§ **DESCRIPTION OF THE TASK**: For this exercise, reproduce the entries below exactly, but only from the line containing "let!? tmp := keep_permissions" through the line containing "Proof. split; [done|].", both included.

Top of SUPPLIED ENTRIES

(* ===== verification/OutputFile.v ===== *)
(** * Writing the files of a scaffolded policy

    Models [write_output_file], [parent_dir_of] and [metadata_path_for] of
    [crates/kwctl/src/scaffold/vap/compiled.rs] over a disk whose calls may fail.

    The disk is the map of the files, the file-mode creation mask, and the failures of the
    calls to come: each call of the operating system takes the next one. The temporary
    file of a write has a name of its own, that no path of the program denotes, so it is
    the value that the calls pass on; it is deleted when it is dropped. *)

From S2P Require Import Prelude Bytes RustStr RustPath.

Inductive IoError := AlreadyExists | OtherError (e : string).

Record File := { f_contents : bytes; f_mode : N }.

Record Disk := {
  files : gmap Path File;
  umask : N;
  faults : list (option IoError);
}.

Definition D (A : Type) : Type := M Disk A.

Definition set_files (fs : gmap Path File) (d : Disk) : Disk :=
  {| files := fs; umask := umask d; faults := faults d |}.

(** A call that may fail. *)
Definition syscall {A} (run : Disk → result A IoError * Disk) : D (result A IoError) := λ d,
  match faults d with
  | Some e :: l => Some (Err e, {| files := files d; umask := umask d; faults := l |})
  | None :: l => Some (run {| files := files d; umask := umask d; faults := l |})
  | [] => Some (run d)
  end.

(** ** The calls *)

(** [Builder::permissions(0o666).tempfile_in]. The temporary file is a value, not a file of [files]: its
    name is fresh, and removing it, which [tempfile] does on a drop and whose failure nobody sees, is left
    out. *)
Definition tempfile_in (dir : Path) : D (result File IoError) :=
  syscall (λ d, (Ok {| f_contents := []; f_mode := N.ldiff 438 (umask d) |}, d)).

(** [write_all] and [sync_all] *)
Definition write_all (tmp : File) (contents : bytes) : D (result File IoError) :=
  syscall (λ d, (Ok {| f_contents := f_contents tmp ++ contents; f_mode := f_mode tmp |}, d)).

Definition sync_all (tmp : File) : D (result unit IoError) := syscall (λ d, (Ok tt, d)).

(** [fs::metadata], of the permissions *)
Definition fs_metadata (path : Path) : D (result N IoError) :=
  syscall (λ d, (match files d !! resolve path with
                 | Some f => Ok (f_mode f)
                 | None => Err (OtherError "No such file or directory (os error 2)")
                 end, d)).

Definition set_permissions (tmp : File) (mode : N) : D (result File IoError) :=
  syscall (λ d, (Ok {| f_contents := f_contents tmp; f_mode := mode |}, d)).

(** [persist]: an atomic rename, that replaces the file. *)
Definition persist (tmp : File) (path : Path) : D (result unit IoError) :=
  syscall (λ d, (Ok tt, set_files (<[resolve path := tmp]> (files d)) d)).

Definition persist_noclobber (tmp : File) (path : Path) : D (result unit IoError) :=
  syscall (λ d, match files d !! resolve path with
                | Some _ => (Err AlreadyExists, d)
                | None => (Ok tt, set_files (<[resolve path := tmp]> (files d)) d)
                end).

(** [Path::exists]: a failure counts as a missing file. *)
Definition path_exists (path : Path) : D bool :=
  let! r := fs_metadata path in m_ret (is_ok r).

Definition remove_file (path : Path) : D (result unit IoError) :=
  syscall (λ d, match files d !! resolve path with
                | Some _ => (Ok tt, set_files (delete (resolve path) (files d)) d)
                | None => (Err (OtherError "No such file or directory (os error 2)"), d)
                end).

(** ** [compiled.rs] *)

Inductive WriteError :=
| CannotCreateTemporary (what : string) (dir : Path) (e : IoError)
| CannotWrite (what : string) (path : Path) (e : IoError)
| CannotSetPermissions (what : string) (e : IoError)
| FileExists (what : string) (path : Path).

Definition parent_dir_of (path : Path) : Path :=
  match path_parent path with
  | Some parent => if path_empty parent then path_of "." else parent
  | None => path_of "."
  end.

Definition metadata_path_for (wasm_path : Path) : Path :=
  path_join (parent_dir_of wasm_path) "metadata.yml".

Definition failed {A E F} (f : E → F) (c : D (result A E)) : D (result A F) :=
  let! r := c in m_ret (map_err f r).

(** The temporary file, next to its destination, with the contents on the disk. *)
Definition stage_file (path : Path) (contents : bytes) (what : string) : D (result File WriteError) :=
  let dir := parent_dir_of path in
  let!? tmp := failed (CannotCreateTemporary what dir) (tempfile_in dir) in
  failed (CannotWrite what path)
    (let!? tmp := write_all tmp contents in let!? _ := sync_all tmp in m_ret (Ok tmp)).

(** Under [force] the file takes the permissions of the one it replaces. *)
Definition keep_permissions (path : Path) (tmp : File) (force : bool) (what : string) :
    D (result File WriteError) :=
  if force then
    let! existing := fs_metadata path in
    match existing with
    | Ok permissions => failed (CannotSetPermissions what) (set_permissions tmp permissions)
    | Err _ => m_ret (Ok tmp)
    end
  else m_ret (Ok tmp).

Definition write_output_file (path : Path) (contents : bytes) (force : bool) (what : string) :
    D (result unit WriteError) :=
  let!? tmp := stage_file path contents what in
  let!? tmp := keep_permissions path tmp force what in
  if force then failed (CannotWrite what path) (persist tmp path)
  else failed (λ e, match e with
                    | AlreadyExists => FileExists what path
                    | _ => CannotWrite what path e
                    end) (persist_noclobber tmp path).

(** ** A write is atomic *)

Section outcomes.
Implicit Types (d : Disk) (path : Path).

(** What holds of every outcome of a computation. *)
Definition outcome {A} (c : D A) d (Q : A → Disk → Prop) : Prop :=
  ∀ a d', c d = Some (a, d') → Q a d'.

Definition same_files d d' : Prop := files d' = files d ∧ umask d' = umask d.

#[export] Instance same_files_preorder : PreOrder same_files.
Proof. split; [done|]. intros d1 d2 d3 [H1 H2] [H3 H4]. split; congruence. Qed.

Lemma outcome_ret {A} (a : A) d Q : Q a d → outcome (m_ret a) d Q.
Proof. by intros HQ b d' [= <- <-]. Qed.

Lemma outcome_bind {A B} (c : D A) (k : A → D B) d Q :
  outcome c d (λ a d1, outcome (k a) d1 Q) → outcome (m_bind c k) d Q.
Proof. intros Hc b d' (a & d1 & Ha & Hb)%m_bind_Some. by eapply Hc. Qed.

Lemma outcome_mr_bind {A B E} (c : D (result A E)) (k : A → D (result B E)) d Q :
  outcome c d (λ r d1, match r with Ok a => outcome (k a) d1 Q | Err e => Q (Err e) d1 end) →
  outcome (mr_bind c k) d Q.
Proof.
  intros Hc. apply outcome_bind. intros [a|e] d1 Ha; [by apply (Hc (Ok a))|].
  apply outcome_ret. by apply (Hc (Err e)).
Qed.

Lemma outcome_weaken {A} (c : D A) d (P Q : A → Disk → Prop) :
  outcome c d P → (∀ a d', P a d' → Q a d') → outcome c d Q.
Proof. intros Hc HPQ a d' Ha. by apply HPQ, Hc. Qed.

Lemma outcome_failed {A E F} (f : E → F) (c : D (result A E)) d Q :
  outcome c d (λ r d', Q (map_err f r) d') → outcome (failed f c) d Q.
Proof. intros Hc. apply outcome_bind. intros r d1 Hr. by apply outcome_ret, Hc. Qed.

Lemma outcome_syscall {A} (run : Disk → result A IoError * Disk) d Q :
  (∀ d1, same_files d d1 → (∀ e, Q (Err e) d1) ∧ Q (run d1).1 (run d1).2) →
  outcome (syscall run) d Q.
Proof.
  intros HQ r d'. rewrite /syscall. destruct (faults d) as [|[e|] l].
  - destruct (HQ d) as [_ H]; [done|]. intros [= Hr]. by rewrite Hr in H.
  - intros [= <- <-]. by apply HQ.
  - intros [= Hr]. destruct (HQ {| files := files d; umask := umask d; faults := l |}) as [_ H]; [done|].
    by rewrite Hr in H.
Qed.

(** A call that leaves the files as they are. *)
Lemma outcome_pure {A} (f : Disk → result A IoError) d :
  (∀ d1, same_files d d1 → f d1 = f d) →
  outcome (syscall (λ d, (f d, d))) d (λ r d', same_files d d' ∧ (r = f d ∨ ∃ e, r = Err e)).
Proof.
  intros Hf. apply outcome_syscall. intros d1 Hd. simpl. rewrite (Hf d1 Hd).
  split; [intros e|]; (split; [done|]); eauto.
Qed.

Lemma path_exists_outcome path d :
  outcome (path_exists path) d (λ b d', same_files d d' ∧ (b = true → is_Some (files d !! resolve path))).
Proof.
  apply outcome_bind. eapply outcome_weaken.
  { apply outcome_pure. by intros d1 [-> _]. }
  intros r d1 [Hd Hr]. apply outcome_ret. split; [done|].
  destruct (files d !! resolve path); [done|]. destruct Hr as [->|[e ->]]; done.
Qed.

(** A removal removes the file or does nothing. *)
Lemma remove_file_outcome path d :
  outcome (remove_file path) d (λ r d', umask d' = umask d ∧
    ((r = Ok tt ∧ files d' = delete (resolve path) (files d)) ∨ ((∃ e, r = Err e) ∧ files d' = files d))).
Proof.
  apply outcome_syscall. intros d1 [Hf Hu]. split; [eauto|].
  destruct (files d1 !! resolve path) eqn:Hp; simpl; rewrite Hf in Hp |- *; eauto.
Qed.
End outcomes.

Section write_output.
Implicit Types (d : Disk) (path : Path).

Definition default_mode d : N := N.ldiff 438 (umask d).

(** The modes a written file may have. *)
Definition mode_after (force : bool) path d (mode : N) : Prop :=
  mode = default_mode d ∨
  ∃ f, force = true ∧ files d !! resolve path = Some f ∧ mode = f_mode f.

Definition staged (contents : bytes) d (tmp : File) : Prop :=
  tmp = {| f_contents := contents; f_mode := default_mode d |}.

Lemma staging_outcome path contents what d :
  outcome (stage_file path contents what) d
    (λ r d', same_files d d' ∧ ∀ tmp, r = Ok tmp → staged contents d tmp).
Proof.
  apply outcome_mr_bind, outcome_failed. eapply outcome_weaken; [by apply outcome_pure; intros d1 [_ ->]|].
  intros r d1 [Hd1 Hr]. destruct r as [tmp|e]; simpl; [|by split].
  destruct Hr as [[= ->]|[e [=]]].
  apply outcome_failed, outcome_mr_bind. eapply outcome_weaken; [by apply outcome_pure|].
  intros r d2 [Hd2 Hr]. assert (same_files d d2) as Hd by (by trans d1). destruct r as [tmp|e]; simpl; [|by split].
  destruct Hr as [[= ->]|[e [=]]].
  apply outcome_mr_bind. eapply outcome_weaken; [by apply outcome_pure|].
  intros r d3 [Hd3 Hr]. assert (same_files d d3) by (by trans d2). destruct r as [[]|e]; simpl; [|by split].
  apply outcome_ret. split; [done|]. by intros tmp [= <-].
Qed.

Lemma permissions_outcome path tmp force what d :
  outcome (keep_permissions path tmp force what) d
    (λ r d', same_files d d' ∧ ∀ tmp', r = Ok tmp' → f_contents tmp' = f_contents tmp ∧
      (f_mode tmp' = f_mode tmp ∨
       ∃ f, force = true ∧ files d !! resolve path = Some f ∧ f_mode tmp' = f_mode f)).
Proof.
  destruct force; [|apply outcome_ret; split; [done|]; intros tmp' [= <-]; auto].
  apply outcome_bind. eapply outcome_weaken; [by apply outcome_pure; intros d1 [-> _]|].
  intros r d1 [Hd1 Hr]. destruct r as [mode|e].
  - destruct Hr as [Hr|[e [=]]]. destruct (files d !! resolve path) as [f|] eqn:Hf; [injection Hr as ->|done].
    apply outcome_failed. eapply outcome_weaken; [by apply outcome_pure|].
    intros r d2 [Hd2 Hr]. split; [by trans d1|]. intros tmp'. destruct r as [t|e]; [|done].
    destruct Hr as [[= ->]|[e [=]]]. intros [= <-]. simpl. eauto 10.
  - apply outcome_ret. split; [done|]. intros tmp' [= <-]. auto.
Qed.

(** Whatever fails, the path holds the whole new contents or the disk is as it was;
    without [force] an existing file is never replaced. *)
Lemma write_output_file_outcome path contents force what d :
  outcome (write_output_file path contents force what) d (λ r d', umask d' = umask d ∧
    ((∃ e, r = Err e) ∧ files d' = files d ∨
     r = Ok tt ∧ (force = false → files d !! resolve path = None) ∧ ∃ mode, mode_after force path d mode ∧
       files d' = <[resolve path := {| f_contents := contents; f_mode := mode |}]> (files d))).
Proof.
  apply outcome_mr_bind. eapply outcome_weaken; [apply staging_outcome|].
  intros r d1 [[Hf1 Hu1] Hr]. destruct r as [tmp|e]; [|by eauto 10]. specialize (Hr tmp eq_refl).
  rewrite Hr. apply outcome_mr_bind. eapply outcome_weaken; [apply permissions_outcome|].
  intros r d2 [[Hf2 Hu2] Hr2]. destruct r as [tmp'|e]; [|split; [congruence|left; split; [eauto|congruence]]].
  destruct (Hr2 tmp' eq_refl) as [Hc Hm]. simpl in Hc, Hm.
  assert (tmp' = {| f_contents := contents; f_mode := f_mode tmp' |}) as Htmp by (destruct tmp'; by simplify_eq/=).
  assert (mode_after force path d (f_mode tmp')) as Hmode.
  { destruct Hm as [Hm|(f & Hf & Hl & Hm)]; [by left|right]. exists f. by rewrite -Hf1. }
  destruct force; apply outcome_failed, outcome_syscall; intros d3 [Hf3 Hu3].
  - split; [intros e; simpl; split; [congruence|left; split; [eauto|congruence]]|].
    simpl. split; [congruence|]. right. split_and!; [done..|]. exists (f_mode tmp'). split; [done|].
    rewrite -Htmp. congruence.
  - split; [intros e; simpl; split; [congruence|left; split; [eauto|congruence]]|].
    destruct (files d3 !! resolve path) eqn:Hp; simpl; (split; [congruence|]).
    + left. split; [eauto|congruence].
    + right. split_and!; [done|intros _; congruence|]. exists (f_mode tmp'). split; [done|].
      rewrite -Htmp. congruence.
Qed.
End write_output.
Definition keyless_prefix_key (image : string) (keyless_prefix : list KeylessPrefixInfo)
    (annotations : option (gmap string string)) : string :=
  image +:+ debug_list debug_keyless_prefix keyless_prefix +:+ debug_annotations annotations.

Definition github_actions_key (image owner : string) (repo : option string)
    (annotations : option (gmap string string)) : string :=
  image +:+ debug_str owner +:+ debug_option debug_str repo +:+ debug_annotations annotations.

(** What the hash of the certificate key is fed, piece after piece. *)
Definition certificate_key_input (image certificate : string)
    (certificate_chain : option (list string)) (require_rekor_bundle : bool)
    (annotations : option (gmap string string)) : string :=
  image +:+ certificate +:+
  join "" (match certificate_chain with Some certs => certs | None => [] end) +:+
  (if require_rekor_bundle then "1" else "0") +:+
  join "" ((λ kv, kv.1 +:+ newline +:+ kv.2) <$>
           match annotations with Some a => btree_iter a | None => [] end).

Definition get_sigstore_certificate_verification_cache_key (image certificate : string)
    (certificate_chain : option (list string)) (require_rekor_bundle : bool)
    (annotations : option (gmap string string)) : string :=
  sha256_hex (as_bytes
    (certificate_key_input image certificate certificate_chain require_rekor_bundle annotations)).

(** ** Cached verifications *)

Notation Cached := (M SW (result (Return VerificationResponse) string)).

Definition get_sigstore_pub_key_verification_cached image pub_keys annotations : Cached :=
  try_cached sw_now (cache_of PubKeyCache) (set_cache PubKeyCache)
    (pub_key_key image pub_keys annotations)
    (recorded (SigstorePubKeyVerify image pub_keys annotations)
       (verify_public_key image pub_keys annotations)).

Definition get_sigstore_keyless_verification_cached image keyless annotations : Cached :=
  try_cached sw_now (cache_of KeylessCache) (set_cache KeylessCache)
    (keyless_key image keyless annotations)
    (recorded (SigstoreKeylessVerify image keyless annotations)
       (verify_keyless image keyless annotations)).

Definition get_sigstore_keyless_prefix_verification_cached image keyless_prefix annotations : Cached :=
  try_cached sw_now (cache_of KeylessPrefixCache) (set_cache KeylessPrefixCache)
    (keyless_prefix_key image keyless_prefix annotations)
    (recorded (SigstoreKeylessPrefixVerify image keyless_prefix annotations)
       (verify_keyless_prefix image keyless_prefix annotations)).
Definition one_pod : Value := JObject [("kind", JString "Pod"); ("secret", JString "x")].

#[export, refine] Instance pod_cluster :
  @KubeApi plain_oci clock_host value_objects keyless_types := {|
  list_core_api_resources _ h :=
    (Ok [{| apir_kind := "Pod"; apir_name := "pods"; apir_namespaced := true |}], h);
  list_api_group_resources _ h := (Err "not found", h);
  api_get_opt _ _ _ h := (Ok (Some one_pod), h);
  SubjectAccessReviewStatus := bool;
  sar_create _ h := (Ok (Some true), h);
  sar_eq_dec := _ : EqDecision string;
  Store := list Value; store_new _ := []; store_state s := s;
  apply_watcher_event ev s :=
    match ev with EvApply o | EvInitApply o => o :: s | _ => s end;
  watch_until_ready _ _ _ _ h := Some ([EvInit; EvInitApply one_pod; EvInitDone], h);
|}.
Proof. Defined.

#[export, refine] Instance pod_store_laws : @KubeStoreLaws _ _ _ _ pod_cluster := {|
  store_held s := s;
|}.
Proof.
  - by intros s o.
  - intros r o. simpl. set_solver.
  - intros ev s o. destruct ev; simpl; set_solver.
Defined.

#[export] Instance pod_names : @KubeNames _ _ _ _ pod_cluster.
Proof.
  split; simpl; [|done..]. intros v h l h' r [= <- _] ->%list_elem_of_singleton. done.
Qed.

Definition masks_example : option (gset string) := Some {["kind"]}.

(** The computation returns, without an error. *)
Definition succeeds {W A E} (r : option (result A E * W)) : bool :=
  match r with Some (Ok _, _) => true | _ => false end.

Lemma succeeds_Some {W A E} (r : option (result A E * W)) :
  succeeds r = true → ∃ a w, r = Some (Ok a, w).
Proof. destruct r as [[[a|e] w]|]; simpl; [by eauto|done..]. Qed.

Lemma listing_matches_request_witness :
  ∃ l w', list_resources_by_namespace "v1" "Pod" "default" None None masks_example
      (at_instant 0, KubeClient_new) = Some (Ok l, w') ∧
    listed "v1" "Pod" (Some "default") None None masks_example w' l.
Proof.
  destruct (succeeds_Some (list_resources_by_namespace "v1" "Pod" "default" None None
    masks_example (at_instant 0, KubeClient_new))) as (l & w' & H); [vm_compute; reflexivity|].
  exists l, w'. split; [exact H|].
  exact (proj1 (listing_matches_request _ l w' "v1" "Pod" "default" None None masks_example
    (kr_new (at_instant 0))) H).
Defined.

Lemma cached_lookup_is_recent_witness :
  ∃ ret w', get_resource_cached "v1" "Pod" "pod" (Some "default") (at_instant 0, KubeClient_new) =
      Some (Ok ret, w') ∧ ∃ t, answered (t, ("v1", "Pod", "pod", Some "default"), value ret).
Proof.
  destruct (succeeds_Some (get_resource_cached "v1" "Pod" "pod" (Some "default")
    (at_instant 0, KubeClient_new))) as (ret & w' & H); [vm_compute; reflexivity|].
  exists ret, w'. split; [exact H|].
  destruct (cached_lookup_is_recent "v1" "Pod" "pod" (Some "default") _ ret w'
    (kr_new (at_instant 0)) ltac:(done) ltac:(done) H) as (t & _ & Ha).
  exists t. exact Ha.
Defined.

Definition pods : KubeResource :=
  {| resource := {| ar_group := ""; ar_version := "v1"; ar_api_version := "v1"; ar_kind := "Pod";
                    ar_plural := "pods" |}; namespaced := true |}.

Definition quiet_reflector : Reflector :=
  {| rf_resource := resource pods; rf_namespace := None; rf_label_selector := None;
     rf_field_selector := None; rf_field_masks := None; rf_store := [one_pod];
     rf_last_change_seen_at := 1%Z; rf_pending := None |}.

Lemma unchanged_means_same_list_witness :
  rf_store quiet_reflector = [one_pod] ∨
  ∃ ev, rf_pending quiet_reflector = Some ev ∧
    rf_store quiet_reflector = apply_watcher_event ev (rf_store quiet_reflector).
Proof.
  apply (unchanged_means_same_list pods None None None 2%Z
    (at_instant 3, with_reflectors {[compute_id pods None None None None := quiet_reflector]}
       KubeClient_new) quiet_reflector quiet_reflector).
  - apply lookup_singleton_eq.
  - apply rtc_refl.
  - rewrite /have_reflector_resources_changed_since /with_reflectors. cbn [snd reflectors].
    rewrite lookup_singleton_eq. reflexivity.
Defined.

Bottom of SUPPLIED ENTRIES

§ **WORKED SOLUTION**:
  let!? tmp := keep_permissions path tmp force what in
  if force then failed (CannotWrite what path) (persist tmp path)
  else failed (λ e, match e with
                    | AlreadyExists => FileExists what path
                    | _ => CannotWrite what path e
                    end) (persist_noclobber tmp path).

(** ** A write is atomic *)

Section outcomes.
Implicit Types (d : Disk) (path : Path).

(** What holds of every outcome of a computation. *)
Definition outcome {A} (c : D A) d (Q : A → Disk → Prop) : Prop :=
  ∀ a d', c d = Some (a, d') → Q a d'.

Definition same_files d d' : Prop := files d' = files d ∧ umask d' = umask d.

#[export] Instance same_files_preorder : PreOrder same_files.
Proof. split; [done|]. intros d1 d2 d3 [H1 H2] [H3 H4]. split; congruence. Qed.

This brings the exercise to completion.